[WHAT YOU HAVE TO DO]: Where the listing below has a line with "revert i. induction ns", write out exactly that line and every line after it, stopping after the line with "apply (load_valid_cluster (λ".

[THE DATA]:
(* ===== verification/Config.v ===== *)
(** * Configuration ([config/config.go], start of [internal/kvserver/node.go])

    Reading the cluster file and the environment, and the index a node takes in
    the cluster.  The environment is a function; reading the file and decoding
    its JSON are parameters: what they returned. *)

From stdpp Require Import sorting.
From S2P Require Import Prelude Api Raft Cluster.

Local Open Scope Z_scope.

Record Node := mkNode { ID : Z; Addr : string }.

Record Config := mkConfig {
  Nodes : list Node;
  ElectionTimeoutMin : Z;
  ElectionTimeoutRand : Z;
  HeartbeatTimeout : Z;
  SubmitTimeout : Z;
  BaseDelay : Z;
  MaxDelay : Z;
  MinConnectTimeout : Z;
  MetricsPortBase : Z
}.

(** ** [strconv] *)

(** Decimal digits, at least one. *)
Fixpoint digits (s : string) (acc : Z) : option Z :=
  match s with
  | EmptyString => Some acc
  | String c s' =>
      let d := Z.of_nat (Ascii.nat_of_ascii c) - 48 in
      if bool_decide (0 ≤ d ≤ 9) then digits s' (10 * acc + d) else None
  end.

Definition magnitude (s : string) : option Z :=
  match s with EmptyString => None | _ => digits s 0 end.

Definition inInt64 (z : Z) : option Z :=
  if bool_decide (- 2 ^ 63 ≤ z < 2 ^ 63) then Some z else None.

(** [strconv.Atoi]: an optional sign, digits, the range of [int]. *)
Definition Atoi (s : string) : option Z :=
  match s with
  | EmptyString => None
  | String c s' =>
      (* the codes of '-' and '+' *)
      if bool_decide (Ascii.nat_of_ascii c = 45%nat) then z ← magnitude s'; inInt64 (- z)
      else if bool_decide (Ascii.nat_of_ascii c = 43%nat) then z ← magnitude s'; inInt64 z
      else z ← magnitude s; inInt64 z
  end.

Example Atoi_signs : Atoi "-42" = Some (-42) ∧ Atoi "+7" = Some 7 ∧ Atoi "1x" = None ∧ Atoi "" = None.
Proof. repeat split. Qed.

(** [strconv.ParseBool] *)
Definition ParseBool (s : string) : option bool :=
  if bool_decide (s ∈ ["1"; "t"; "T"; "true"; "TRUE"; "True"]) then Some true
  else if bool_decide (s ∈ ["0"; "f"; "F"; "false"; "FALSE"; "False"]) then Some false
  else None.

Section env.
(** [os.LookupEnv] *)
Context (env : string → option string).

Definition GetEnv (key fallback : string) : string :=
  match env key with Some v => v | None => fallback end.

Definition GetEnvInt (key : string) (fallback : Z) : Z :=
  match env key with
  | Some v => match Atoi v with Some i => i | None => fallback end
  | None => fallback
  end.

Definition GetEnvBool (key : string) (fallback : bool) : bool :=
  match env key with
  | Some v => match ParseBool v with Some b => b | None => fallback end
  | None => fallback
  end.

Definition PopulateDefaults (cfg : Config) : Config :=
  mkConfig cfg.(Nodes) 600 400 100 10 100 3 2 8080.

(** [if v, ok := os.LookupEnv(key); ok { if i, err := strconv.Atoi(v); err == nil
    { cfg.F = i } }]: the override of a field with current value [cur]. *)
Definition override (key : string) (cur : Z) : Z :=
  match env key with
  | Some v => match Atoi v with Some i => i | None => cur end
  | None => cur
  end.

Definition overrides (cfg : Config) : Config :=
  mkConfig cfg.(Nodes)
    (override "RAFT_ELECTION_TIMEOUT_MIN" cfg.(ElectionTimeoutMin))
    (override "RAFT_ELECTION_TIMEOUT_RAND" cfg.(ElectionTimeoutRand))
    (override "RAFT_HEARTBEAT_TIMEOUT" cfg.(HeartbeatTimeout))
    (override "RSM_SUBMIT_TIMEOUT" cfg.(SubmitTimeout))
    (override "GRPC_BASE_DELAY" cfg.(BaseDelay))
    (override "GRPC_MAX_DELAY" cfg.(MaxDelay))
    (override "GRPC_MIN_CONNECT_TIMEOUT" cfg.(MinConnectTimeout))
    (override "METRICS_PORT_BASE" cfg.(MetricsPortBase)).

(** [sort.Slice] by id; with distinct ids every sort gives this list. *)
Definition byID (a b : Node) : Prop := a.(ID) ≤ b.(ID).

#[export] Instance byID_dec a b : Decision (byID a b).
Proof. unfold byID. apply _. Defined.

Definition sortNodes (ns : list Node) : list Node := merge_sort byID ns.

(** [Load]: [read] is what reading and decoding the file gave; [None] is an
    error. *)
Definition Load (read : option (list Node)) : option Config :=
  ns ← read;
  let cfg := overrides (PopulateDefaults (mkConfig ns 0 0 0 0 0 0 0 0)) in
  if bool_decide (zlen cfg.(Nodes) < 3) then None
  else if bool_decide (zlen cfg.(Nodes) `rem` 2 = 0) then None
  else Some (mkConfig (sortNodes cfg.(Nodes)) cfg.(ElectionTimeoutMin) cfg.(ElectionTimeoutRand)
    cfg.(HeartbeatTimeout) cfg.(SubmitTimeout) cfg.(BaseDelay) cfg.(MaxDelay)
    cfg.(MinConnectTimeout) cfg.(MetricsPortBase)).
End env.

(** ** [StartNode]: the index of a node id; [None] is the error. *)
Fixpoint findMe (nodeID : Z) (i : Z) (ns : list Node) : option Z :=
  match ns with
  | [] => None
  | n :: ns' => if bool_decide (n.(ID) = nodeID) then Some i else findMe nodeID (i + 1) ns'
  end.

Definition StartNode_me (cfg : Config) (nodeID : Z) : option Z := findMe nodeID 0 cfg.(Nodes).

(** ** Lemmas *)

Lemma findMe_Some nodeID i ns j :
  findMe nodeID i ns = Some j →
  i ≤ j < i + zlen ns ∧ ∃ n, ns !! Z.to_nat (j - i) = Some n ∧ n.(ID) = nodeID.
Proof.
  revert i. induction ns as [|n ns IH]; intros i; simpl; [done|]. case_bool_decide as Hid.
  - intros [= <-]. split; [lia|]. rewrite Z.sub_diag. eauto.
  - intros Hj. destruct (IH _ Hj) as (Hb & n' & Hn & Hid'). split; [lia|].
    exists n'. split; [|done]. replace (Z.to_nat (j - i)) with (S (Z.to_nat (j - (i + 1)))) by lia. done.
Qed.

Lemma findMe_total nodeID i ns : (∃ n, n ∈ ns ∧ n.(ID) = nodeID) → is_Some (findMe nodeID i ns).
Proof.
  intros (n & Hn & Hid). revert i. induction Hn as [|n m ns Hn IH]; intros i; simpl.
  - rewrite bool_decide_true by done. by eexists.
  - case_bool_decide; [by eexists|]. by apply IH.
Qed.

#[export] Instance byID_trans : Transitive byID.
Proof. intros a b c. unfold byID. lia. Qed.
#[export] Instance byID_total : Total byID.
Proof. intros a b. unfold byID. lia. Qed.

Lemma Load_Some env read cfg :
  Load env read = Some cfg →
  ∃ ns, read = Some ns ∧ cfg.(Nodes) = sortNodes ns ∧ 3 ≤ zlen ns ∧ zlen ns `rem` 2 ≠ 0.
Proof.
  unfold Load. intros (ns & -> & H)%bind_Some. simpl in H.
  case_bool_decide as H3; [done|]. case_bool_decide as H2; [done|]. injection H as <-.
  exists ns. repeat (split; [done|]). split; [lia|done].
Qed.

(** ** Theorems *)

(** A configuration that loads is a cluster the consensus layer is correct
    for: it has the nodes of the file, sorted by id, at least three and an odd
    number; so quorums of [N/2 + 1] exist and [Cluster.v] applies. *)
Theorem load_valid_cluster env read cfg :
  Load env read = Some cfg →
  (∃ ns, read = Some ns ∧ cfg.(Nodes) ≡ₚ ns) ∧ Sorted byID cfg.(Nodes) ∧
  3 ≤ zlen cfg.(Nodes) ∧ ∃ k, zlen cfg.(Nodes) = 2 * k + 1 ∧ zlen cfg.(Nodes) `quot` 2 = k.
Proof.
  intros (ns & -> & Hns & H3 & H2)%Load_Some. rewrite Hns.
  assert (sortNodes ns ≡ₚ ns) as Hp by apply merge_sort_Permutation.
  split; [by exists ns|]. split; [apply Sorted_merge_sort; apply _|].
  rewrite (Permutation_length Hp). split; [done|].
  rewrite Z.rem_mod_nonneg in H2 by lia. exists (zlen ns / 2).
  rewrite Z.quot_div_nonneg by lia. split; [|done].
  pose proof (Z.div_mod (zlen ns) 2). pose proof (Z.mod_pos_bound (zlen ns) 2). lia.
Qed.

Lemma load_valid_cluster_witness :
  3 ≤ zlen (sortNodes [mkNode 2 "c"; mkNode 0 "a"; mkNode 1 "b"]).
Proof.
  apply (load_valid_cluster (λ _, None) (Some [mkNode 2 "c"; mkNode 0 "a"; mkNode 1 "b"])
    (mkConfig (sortNodes [mkNode 2 "c"; mkNode 0 "a"; mkNode 1 "b"]) 600 400 100 10 100 3 2 8080)).
  vm_compute. reflexivity.
Defined.

(** Every node id of a configuration gets an index of the cluster, and
    no two node ids get the same one, so the nodes agree on who is who. *)
Theorem node_indices_agree cfg nodeID :
  (∃ n, n ∈ cfg.(Nodes) ∧ n.(ID) = nodeID) →
  ∃ me, StartNode_me cfg nodeID = Some me ∧ isNode (zlen cfg.(Nodes)) me ∧
    ∀ nodeID', StartNode_me cfg nodeID' = Some me → nodeID' = nodeID.
Proof.
  intros Hn. destruct (findMe_total nodeID 0 cfg.(Nodes) Hn) as [j Hj]. exists j.
  split; [done|]. destruct (findMe_Some _ _ _ _ Hj) as (Hb & n & Hln & Hid).
  split; [unfold isNode; lia|]. intros nodeID' Hj'.
  destruct (findMe_Some _ _ _ _ Hj') as (_ & n' & Hln' & Hid'). congruence.
Qed.

Lemma node_indices_agree_witness :
  ∃ me, StartNode_me (mkConfig (sortNodes [mkNode 2 "c"; mkNode 0 "a"; mkNode 1 "b"])
          600 400 100 10 100 3 2 8080) 2 = Some me ∧ isNode 3 me ∧
    ∀ nodeID', StartNode_me (mkConfig (sortNodes [mkNode 2 "c"; mkNode 0 "a"; mkNode 1 "b"])
          600 400 100 10 100 3 2 8080) nodeID' = Some me → nodeID' = 2.
Proof.
  apply node_indices_agree. exists (mkNode 2 "c"). split; [|reflexivity].
  apply list_elem_of_lookup_2 with 2%nat. vm_compute. reflexivity.
Defined.

(** A setting is the environment's value when that is an integer in range
    and the default otherwise; text that is not a number never fails the load. *)
Theorem load_settings env ns cfg :
  Load env (Some ns) = Some cfg →
  cfg.(ElectionTimeoutMin) = GetEnvInt env "RAFT_ELECTION_TIMEOUT_MIN" 600 ∧
  cfg.(ElectionTimeoutRand) = GetEnvInt env "RAFT_ELECTION_TIMEOUT_RAND" 400 ∧
  cfg.(HeartbeatTimeout) = GetEnvInt env "RAFT_HEARTBEAT_TIMEOUT" 100 ∧
  cfg.(SubmitTimeout) = GetEnvInt env "RSM_SUBMIT_TIMEOUT" 10 ∧
  cfg.(BaseDelay) = GetEnvInt env "GRPC_BASE_DELAY" 100 ∧
  cfg.(MaxDelay) = GetEnvInt env "GRPC_MAX_DELAY" 3 ∧
  cfg.(MinConnectTimeout) = GetEnvInt env "GRPC_MIN_CONNECT_TIMEOUT" 2 ∧
  cfg.(MetricsPortBase) = GetEnvInt env "METRICS_PORT_BASE" 8080.
Proof.
  unfold Load. simpl. case_bool_decide; [done|]. case_bool_decide; [done|]. by intros [= <-].
Qed.

Lemma load_settings_witness :
  250 = GetEnvInt (λ k, if bool_decide (k = "RAFT_HEARTBEAT_TIMEOUT") then Some "250" else None)
          "RAFT_HEARTBEAT_TIMEOUT" 100.
Proof.
  apply (load_settings
    (λ k, if bool_decide (k = "RAFT_HEARTBEAT_TIMEOUT") then Some "250" else None)
    [mkNode 2 "c"; mkNode 0 "a"; mkNode 1 "b"]
    (mkConfig (sortNodes [mkNode 2 "c"; mkNode 0 "a"; mkNode 1 "b"]) 600 400 250 10 100 3 2 8080)).
  vm_compute. reflexivity.
Defined.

[REPLY TO THE TASK]:
  revert i. induction ns as [|n ns IH]; intros i; simpl; [done|]. case_bool_decide as Hid.
  - intros [= <-]. split; [lia|]. rewrite Z.sub_diag. eauto.
  - intros Hj. destruct (IH _ Hj) as (Hb & n' & Hn & Hid'). split; [lia|].
    exists n'. split; [|done]. replace (Z.to_nat (j - i)) with (S (Z.to_nat (j - (i + 1)))) by lia. done.
Qed.

Lemma findMe_total nodeID i ns : (∃ n, n ∈ ns ∧ n.(ID) = nodeID) → is_Some (findMe nodeID i ns).
Proof.
  intros (n & Hn & Hid). revert i. induction Hn as [|n m ns Hn IH]; intros i; simpl.
  - rewrite bool_decide_true by done. by eexists.
  - case_bool_decide; [by eexists|]. by apply IH.
Qed.

#[export] Instance byID_trans : Transitive byID.
Proof. intros a b c. unfold byID. lia. Qed.
#[export] Instance byID_total : Total byID.
Proof. intros a b. unfold byID. lia. Qed.

Lemma Load_Some env read cfg :
  Load env read = Some cfg →
  ∃ ns, read = Some ns ∧ cfg.(Nodes) = sortNodes ns ∧ 3 ≤ zlen ns ∧ zlen ns `rem` 2 ≠ 0.
Proof.
  unfold Load. intros (ns & -> & H)%bind_Some. simpl in H.
  case_bool_decide as H3; [done|]. case_bool_decide as H2; [done|]. injection H as <-.
  exists ns. repeat (split; [done|]). split; [lia|done].
Qed.

(** ** Theorems *)

(** A configuration that loads is a cluster the consensus layer is correct
    for: it has the nodes of the file, sorted by id, at least three and an odd
    number; so quorums of [N/2 + 1] exist and [Cluster.v] applies. *)
Theorem load_valid_cluster env read cfg :
  Load env read = Some cfg →
  (∃ ns, read = Some ns ∧ cfg.(Nodes) ≡ₚ ns) ∧ Sorted byID cfg.(Nodes) ∧
  3 ≤ zlen cfg.(Nodes) ∧ ∃ k, zlen cfg.(Nodes) = 2 * k + 1 ∧ zlen cfg.(Nodes) `quot` 2 = k.
Proof.
  intros (ns & -> & Hns & H3 & H2)%Load_Some. rewrite Hns.
  assert (sortNodes ns ≡ₚ ns) as Hp by apply merge_sort_Permutation.
  split; [by exists ns|]. split; [apply Sorted_merge_sort; apply _|].
  rewrite (Permutation_length Hp). split; [done|].
  rewrite Z.rem_mod_nonneg in H2 by lia. exists (zlen ns / 2).
  rewrite Z.quot_div_nonneg by lia. split; [|done].
  pose proof (Z.div_mod (zlen ns) 2). pose proof (Z.mod_pos_bound (zlen ns) 2). lia.
Qed.

Lemma load_valid_cluster_witness :
  3 ≤ zlen (sortNodes [mkNode 2 "c"; mkNode 0 "a"; mkNode 1 "b"]).
Proof.
  apply (load_valid_cluster (λ _, None) (Some [mkNode 2 "c"; mkNode 0 "a"; mkNode 1 "b"])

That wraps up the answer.